(** C7 (the code departs from the specification).  When the store fails
    during the listing, [HandleGet] replies 500 with the text of the
    store's own error, through [http.Error(w, err.Error(), ...)]: with the
    failing provider of the test "Repository error" the body is "db down"
    and not the fixed message "failed to get products" that the test
    expects. *)
Theorem HandleGet_store_error_text :
  (forall (ParseFloat : string -> option float64) (r : http.Request)
          (ps : list models.Product.t) (err : error),
      fst (HandleGet MockProductRepo.provider ParseFloat r (MockProductRepo.new ps (Some err)))
      = Return (http.Error (error_Error err) http.StatusInternalServerError))
  /\ fst (HandleGet MockProductRepo.provider strconv.ParseFloat_plain
            (httptest.NewRequest [])
            (MockProductRepo.new [] (Some (errors_New "db down"))))
     = Return {| http.Code := 500;
                 http.ContentType := Some "text/plain; charset=utf-8";
                 http.Body := http.Text (String.append "db down" http.newline) |}
  /\ fst (HandleGet MockProductRepo.provider strconv.ParseFloat_plain
            (httptest.NewRequest [])
            (MockProductRepo.new [] (Some (errors_New "db down"))))
     <> Return (http.Error "failed to get products" http.StatusInternalServerError)
  /\ fst (HandleGet MockProductRepo.provider strconv.ParseFloat_plain
            (httptest.NewRequest [])
            (MockProductRepo.new [] (Some (errors_New "db down"))))
     <> Return (api.ErrorResponse http.StatusInternalServerError "failed to get products").
Proof.
  split; [| split; [| split]].
  - intros ParseFloat r ps err.
    erewrite HandleGet_store_error; [reflexivity | reflexivity].
  - vm_compute. reflexivity.
  - vm_compute. intros H. discriminate H.
  - vm_compute. intros H. discriminate H.
Qed.

Lemma HandleGetProduct_error {S : Type} (repo : ProductProvider S)
    (r : http.Request) (h h' : S) (product : option models.Product.t) (err : error) :
  GetByCode repo (http.PathValue r "code") h = (Return (product, Some err), h') ->
  HandleGetProduct repo r h
  = (Return (http.Error "Product not found" http.StatusNotFound), h').
Proof.
  intros Hcall. unfold HandleGetProduct. rewrite Hcall.
  destruct product; reflexivity.
Qed.

Lemma HandleGetProduct_state {S : Type} (repo : ProductProvider S)
    (r : http.Request) (h : S) :
  snd (HandleGetProduct repo r h) = snd (GetByCode repo (http.PathValue r "code") h).
Proof.
  unfold HandleGetProduct.
  destruct (GetByCode repo _ h) as [[[[product |] [err |]] | p] h']; reflexivity.
Qed.

(** The repository keeps a failure of the store apart from the absence of
    the product. *)
Lemma GetByCode_store_failure (code text : string) (rows : list models.Product.t)
    (rest : list (option error)) :
  models.ProductsRepository.GetByCode code
    {| models.gorm.products := rows; models.gorm.faults := Some (errors_New text) :: rest |}
  = ((None, Some (errors_New text)),
     {| models.gorm.products := rows; models.gorm.faults := rest |}).
Proof. reflexivity. Qed.
(** X9: for router ids that are non-negative [int]s, [outportComputeXY]
    never reaches its [panic]: it either stops on an assertion (mesh sizes
    not positive, destination equal to the router, or an inbound direction
    the guard excludes) or returns the port read for the direction toward
    the destination. *)
Theorem xy_outcome
    (num_rows num_cols my_id dest_id : Z) (inport_dirn : string)
    (m : gmap string Z) :
  valid_id my_id -> valid_id dest_id ->
  let d := dirn_toward (coords num_cols my_id) (coords num_cols dest_id) in
  outportComputeXY num_rows num_cols my_id dest_id inport_dirn m
  = (if (num_rows >? 0) && (num_cols >? 0) && negb (my_id =? dest_id)
        && inport_allowed d inport_dirn
     then Ret (dirn2idx_index m d) else Halt AssertionFailed)
  /\ outportComputeXY num_rows num_cols my_id dest_id inport_dirn m <> Halt Panic.
Proof.
  intros _ _ d. unfold outportComputeXY. rewrite xy_outport_dirn_outcome. fold d.
  by destruct (_ && _).
Qed.

(** X10: registering a direction with [addOutDirection] changes the answer of
    [outportComputeXY] only for calls that settle on that direction: those
    return the registered index and leave the map as it is; every other call
    returns what it returned before. *)
Theorem xy_after_registration
    (num_rows num_cols my_id dest_id : Z) (inport_dirn : string)
    (m : gmap string Z) (dirn : string) (idx : Z) (d0 : string) :
  xy_outport_dirn num_rows num_cols my_id dest_id inport_dirn = Ret d0 ->
  (d0 = dirn ->
     outportComputeXY num_rows num_cols my_id dest_id inport_dirn
       (addOutDirection m dirn idx)
     = Ret (idx, addOutDirection m dirn idx))
  /\ (d0 <> dirn ->
        outportComputeXY num_rows num_cols my_id dest_id inport_dirn
          (addOutDirection m dirn idx)
        = Ret (fst (dirn2idx_index m d0),
               addOutDirection (snd (dirn2idx_index m d0)) dirn idx)).
Proof.
  intros Hd. unfold outportComputeXY. rewrite Hd. simpl. split.
  - intros ->. by rewrite dirn2idx_index_registered.
  - intros Hne. unfold dirn2idx_index, addOutDirection.
    rewrite lookup_insert_ne by done.
    destruct (m !! d0); simpl; [done|]. by rewrite insert_insert_ne.
Qed.

(** X11: a routing call repeated on the map the first call left returns the same
    answer and leaves that map unchanged: a direction missing at first is
    inserted once. *)
Theorem routing_call_repeated
    (num_rows num_cols my_id : Z) (hybrid_connections : list (Z * list Z))
    (dest_id : Z) (inport_dirn : string) (m m' : gmap string Z) (r : Z * Z) :
  outportComputeCustom num_rows num_cols my_id hybrid_connections dest_id
    inport_dirn m = Ret (r, m') ->
  outportComputeCustom num_rows num_cols my_id hybrid_connections dest_id
    inport_dirn m' = Ret (r, m').
Proof.
  unfold outportComputeCustom. destruct (num_cols =? 0); [discriminate|].
  destruct (_ <? _).
  - destruct (at_hybrid_router my_id).
    + destruct (dirn2idx_index m _) as [p m1] eqn:Hread. intros Heq.
      injection Heq as <- <-. by rewrite (dirn2idx_index_again _ _ _ _ Hread).
    + destruct (dirn2idx_index m _) as [p m1] eqn:Hread. intros Heq.
      injection Heq as <- <-. by rewrite (dirn2idx_index_again _ _ _ _ Hread).
  - unfold outportComputeXY.
    destruct (xy_outport_dirn _ _ _ _ _) as [d|f]; [|discriminate]. simpl.
    destruct (dirn2idx_index m d) as [p m1] eqn:Hread. simpl. intros Heq.
    injection Heq as <- <-. by rewrite (dirn2idx_index_again _ _ _ _ Hread).
Qed.

(** ** The hybrid router: hop counts *)

(** X12: [calculateHops] is a metric on router ids (for [num_cols] other than 0):
    never negative, symmetric, zero exactly between a router and itself, and
    it satisfies the triangle inequality. *)
Theorem calculateHops_metric (num_cols a b c : Z) :
  num_cols <> 0 ->
  0 <= calculateHops num_cols a b
  /\ calculateHops num_cols a b = calculateHops num_cols b a
  /\ (calculateHops num_cols a b = 0 <-> a = b)
  /\ calculateHops num_cols a c
     <= calculateHops num_cols a b + calculateHops num_cols b c.
Proof.
  intros Hn. unfold calculateHops. split; [lia|]. split; [lia|]. split; [|lia].
  split.
  - intros H0. apply (coords_inj num_cols); [exact Hn|]. unfold coords.
    f_equal; lia.
  - intros ->. lia.
Qed.

Lemma calculateHops_nonneg (num_cols a b : Z) : 0 <= calculateHops num_cols a b.
Proof. unfold calculateHops. lia. Qed.

Lemma connections_index_in (hc : list (Z * list Z)) (id h : Z) :
  In h (connections_index hc id) -> In (id, connections_index hc id) hc.
Proof.
  induction hc as [|[k v] rest IH]; simpl; [done|].
  destruct (Z.eqb_spec k id) as [->|Hne]; intros Hh.
  - by left.
  - right. by apply IH.
Qed.

Section HybridMore.

Variable num_rows num_cols my_id : Z.
Variable hybrid_connections : list (Z * list Z).
Variable dest_id : Z.

Local Abbreviation the_search :=
  (hybrid_search num_cols my_id hybrid_connections dest_id).
(** * GardePro: renaming and archiving camera files

    A shallow embedding of [cmd/gardepro/gardepro.go].  The program takes one
    JPG or MP4 file, reads its creation time from the embedded metadata,
    derives the path [<target>/<year>/<month>-<day>-<hour>:<minute>:<second>-<basename>]
    and copies the file there unless a file is already present.

    Layout of the development:
    - [GoStrings], [Filepath]: the functions of Go's [strings] and
      [path/filepath] packages that the program calls;
    - [GoTime]: instants, locations, [Date], [Add], [In], [Format], [Parse];
    - [OS]: a file system keyed by path, with [Stat], [Mkdir], [Open],
      [Create], and the file comparison of [equalfile];
    - [Gardepro]: the program itself, as a state-and-exit monad over the
      file system and a trace of the calls it makes;
    - the theorems about it. *)

From stdpp Require Import base numbers list strings gmap.
From Stdlib Require Import Ascii String ZArith Lia.

Local Open Scope string_scope.
Local Open Scope Z_scope.

(** ** Strings as Go sees them: sequences of bytes *)

Module GoStrings.

Definition bytesOf (s : string) : list ascii := list_ascii_of_string s.
Definition ofBytes (l : list ascii) : string := string_of_list_ascii l.

(** [strings.HasSuffix(s, suffix)] *)
Definition HasSuffix (s suffix : string) : bool :=
  bool_decide (reverse (bytesOf suffix) `prefix_of` reverse (bytesOf s)).

(** [strings.TrimSuffix(s, suffix)]: [s] without the trailing [suffix],
    once; [s] itself when it does not end so. *)
Definition TrimSuffix (s suffix : string) : string :=
  if HasSuffix s suffix
  then ofBytes (take (List.length (bytesOf s) - List.length (bytesOf suffix))%nat (bytesOf s))
  else s.

Definition isUpper (c : ascii) : bool :=
  let n := N_of_ascii c in ((65 <=? n) && (n <=? 90))%N.

Definition lowerByte (c : ascii) : ascii :=
  if isUpper c then ascii_of_N (N_of_ascii c + 32) else c.

(** [strings.ToLower] on the ASCII range.  Outside ASCII Go maps by
    Unicode case tables; no letter there lower-cases to an ASCII letter
    other than [i] and [k], so the three extensions the program matches
    are reached from ASCII spellings only. *)
Fixpoint ToLower (s : string) : string :=
  match s with
  | EmptyString => EmptyString
  | String c r => String (lowerByte c) (ToLower r)
  end.

End GoStrings.

(** ** path/filepath on a system whose separator is [/] *)

Module Filepath.
Import GoStrings.

Definition Separator : ascii := "/"%char.

Definition IsPathSeparator (c : ascii) : bool := bool_decide (c = Separator).

(** The loop of [filepath.Ext]: walk back from the end of the path; a
    separator ends the search with no extension, a dot returns the
    suffix that starts at it.  [back] holds the bytes not yet visited,
    last byte first, [seen] the bytes already passed. *)
Fixpoint extLoop (back seen : list ascii) : list ascii :=
  match back with
  | [] => []
  | c :: more =>
      if IsPathSeparator c then []
      else if bool_decide (c = "."%char) then c :: seen
      else extLoop more (c :: seen)
  end.

Definition Ext (path : string) : string :=
  ofBytes (extLoop (reverse (bytesOf path)) []).

(** Strip the separators at the front of a reversed path, that is, the
    trailing separators of the path. *)
Fixpoint stripSeparators (back : list ascii) : list ascii :=
  match back with
  | c :: more => if IsPathSeparator c then stripSeparators more else back
  | [] => []
  end.

(** The last element: the bytes after the last separator. *)
Fixpoint lastElement (back seen : list ascii) : list ascii :=
  match back with
  | [] => seen
  | c :: more => if IsPathSeparator c then seen else lastElement more (c :: seen)
  end.

(** [filepath.Base] *)
Definition Base (path : string) : string :=
  if bool_decide (path = "") then "."
  else
    let stripped := stripSeparators (reverse (bytesOf path)) in
    let element := lastElement stripped [] in
    if bool_decide (element = []) then String Separator "" else ofBytes element.

(** The directory a path is created in: what precedes its last
    separator.  Used by the file system to decide whether an entry can
    be made at a path. *)
Fixpoint afterLastSeparator (back : list ascii) : list ascii :=
  match back with
  | [] => []
  | c :: more => if IsPathSeparator c then more else afterLastSeparator more
  end.

Definition hasSeparator (path : string) : bool :=
  existsb IsPathSeparator (bytesOf path).

Definition parent (path : string) : string :=
  if hasSeparator path then
    match reverse (afterLastSeparator (reverse (bytesOf path))) with
    | [] => String Separator ""
    | d => ofBytes d
    end
  else ".".

End Filepath.

(** ** Go errors *)

Module GoErrors.

(** The error numbers the file system calls of the program meet. *)
Inductive Errno := ENOENT | ENOTDIR | EEXIST | EISDIR.

(** An [error] value: an operating-system error number, a message
    ([errors.New], or [fmt.Errorf] without [%w], or a library's error),
    or [fmt.Errorf(prefix + ": %w", inner)]. *)
Inductive error :=
| SyscallError (e : Errno)
| ErrorString (message : string)
| Wrapped (prefix : string) (inner : error).

Inductive Result (A : Type) :=
| Ok (a : A)
| Err (e : error).
Arguments Ok {A} a.
Arguments Err {A} e.

Definition errnoText (e : Errno) : string :=
  match e with
  | ENOENT => "no such file or directory"
  | ENOTDIR => "not a directory"
  | EEXIST => "file exists"
  | EISDIR => "is a directory"
  end.

(** [err.Error()] *)
Fixpoint Error (e : error) : string :=
  match e with
  | SyscallError n => errnoText n
  | ErrorString m => m
  | Wrapped p inner => p +:+ ": " +:+ Error inner
  end.

(** [errors.Is(err, os.ErrNotExist)]: the chain of wrapped errors holds
    [ENOENT]. *)
Fixpoint IsNotExist (e : error) : bool :=
  match e with
  | SyscallError ENOENT => true
  | SyscallError _ => false
  | ErrorString _ => false
  | Wrapped _ inner => IsNotExist inner
  end.

End GoErrors.

(** ** Go's [time] package, to the second *)

Module GoTime.
Import GoStrings GoErrors.

(** A location gives, for an instant in Unix seconds, the offset of local
    time east of UTC in seconds. *)
Definition Location : Type := Z → Z.

Definition UTC : Location := λ _, 0.

(** An instant with the location it is presented in.  The fraction of
    a second is left out: no layout of the program prints it and the
    program only adds whole seconds. *)
Record Time := mkTime { unix : Z; loc : Location }.

(** *** The proleptic Gregorian calendar *)

Definition isLeap (year : Z) : bool :=
  (year mod 4 =? 0) && (negb (year mod 100 =? 0) || (year mod 400 =? 0)).

Definition daysIn (month year : Z) : Z :=
  if month =? 2 then (if isLeap year then 29 else 28)
  else if (month =? 4) || (month =? 6) || (month =? 9) || (month =? 11) then 30
  else 31.

(** The calendar repeats every 400 years, 146097 days.  Inside a cycle
    years start on the first of March, so that the leap day comes last.
    [dayInCycle] numbers the days of a cycle from the year of the cycle
    and the date; [dateInCycle] goes back. *)
Definition dayInCycle (yoe month day : Z) : Z :=
  let mp := if month <=? 2 then month + 9 else month - 3 in
  let doy := (153 * mp + 2) / 5 + day - 1 in
  yoe * 365 + yoe / 4 - yoe / 100 + doy.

§

> Work instructions
If a line of the listing contains "Lemma", count it; state the final number and nothing more.

> Exercise answer
5